WORK TO COMPLETE:
Nothing but the lines from the one that contains "let! d := fieldFromString domain in" through the end of the data should be reproduced, and each must match exactly.

EXTRACTED INFORMATION:
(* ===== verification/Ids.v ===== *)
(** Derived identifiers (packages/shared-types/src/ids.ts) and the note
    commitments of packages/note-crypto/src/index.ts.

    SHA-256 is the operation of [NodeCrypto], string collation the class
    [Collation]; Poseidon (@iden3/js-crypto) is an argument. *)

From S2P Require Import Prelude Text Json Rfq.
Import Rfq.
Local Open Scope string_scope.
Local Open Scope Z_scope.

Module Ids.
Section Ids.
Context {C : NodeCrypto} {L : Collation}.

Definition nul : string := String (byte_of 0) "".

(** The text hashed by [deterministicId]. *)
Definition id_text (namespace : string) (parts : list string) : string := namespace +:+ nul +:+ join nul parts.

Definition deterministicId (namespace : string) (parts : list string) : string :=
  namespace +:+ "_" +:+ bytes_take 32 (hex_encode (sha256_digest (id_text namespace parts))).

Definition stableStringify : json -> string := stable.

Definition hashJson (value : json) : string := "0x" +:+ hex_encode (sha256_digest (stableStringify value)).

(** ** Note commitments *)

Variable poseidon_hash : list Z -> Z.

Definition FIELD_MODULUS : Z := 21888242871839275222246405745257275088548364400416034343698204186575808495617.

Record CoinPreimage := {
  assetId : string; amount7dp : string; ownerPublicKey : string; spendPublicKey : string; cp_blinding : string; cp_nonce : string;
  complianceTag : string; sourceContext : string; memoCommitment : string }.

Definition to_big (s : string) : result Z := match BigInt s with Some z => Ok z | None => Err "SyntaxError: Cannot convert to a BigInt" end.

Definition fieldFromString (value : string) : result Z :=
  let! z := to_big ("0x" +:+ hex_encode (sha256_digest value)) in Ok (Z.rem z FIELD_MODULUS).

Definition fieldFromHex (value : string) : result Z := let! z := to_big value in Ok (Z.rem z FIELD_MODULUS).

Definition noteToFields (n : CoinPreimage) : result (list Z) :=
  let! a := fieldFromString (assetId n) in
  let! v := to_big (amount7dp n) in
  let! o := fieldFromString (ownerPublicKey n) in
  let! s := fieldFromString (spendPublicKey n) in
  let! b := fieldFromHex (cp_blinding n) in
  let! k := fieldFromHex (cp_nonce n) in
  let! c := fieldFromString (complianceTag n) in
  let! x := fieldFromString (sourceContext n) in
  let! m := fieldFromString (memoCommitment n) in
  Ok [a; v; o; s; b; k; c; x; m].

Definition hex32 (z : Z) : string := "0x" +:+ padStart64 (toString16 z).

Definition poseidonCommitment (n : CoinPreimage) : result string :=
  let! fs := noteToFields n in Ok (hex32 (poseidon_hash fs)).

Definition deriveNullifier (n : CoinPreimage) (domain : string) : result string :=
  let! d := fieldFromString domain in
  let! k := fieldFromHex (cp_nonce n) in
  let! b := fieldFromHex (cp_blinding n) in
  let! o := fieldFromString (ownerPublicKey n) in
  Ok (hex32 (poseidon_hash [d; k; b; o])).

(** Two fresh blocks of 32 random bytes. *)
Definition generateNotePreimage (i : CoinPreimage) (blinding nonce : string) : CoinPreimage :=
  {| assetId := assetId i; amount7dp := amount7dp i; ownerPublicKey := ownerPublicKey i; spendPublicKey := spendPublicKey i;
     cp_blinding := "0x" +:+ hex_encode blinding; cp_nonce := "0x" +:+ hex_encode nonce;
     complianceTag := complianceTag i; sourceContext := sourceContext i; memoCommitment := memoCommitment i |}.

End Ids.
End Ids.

REPLY TO THE TASK:
  let! d := fieldFromString domain in
  let! k := fieldFromHex (cp_nonce n) in
  let! b := fieldFromHex (cp_blinding n) in
  let! o := fieldFromString (ownerPublicKey n) in
  Ok (hex32 (poseidon_hash [d; k; b; o])).

(** Two fresh blocks of 32 random bytes. *)
Definition generateNotePreimage (i : CoinPreimage) (blinding nonce : string) : CoinPreimage :=
  {| assetId := assetId i; amount7dp := amount7dp i; ownerPublicKey := ownerPublicKey i; spendPublicKey := spendPublicKey i;
     cp_blinding := "0x" +:+ hex_encode blinding; cp_nonce := "0x" +:+ hex_encode nonce;
     complianceTag := complianceTag i; sourceContext := sourceContext i; memoCommitment := memoCommitment i |}.

End Ids.
End Ids.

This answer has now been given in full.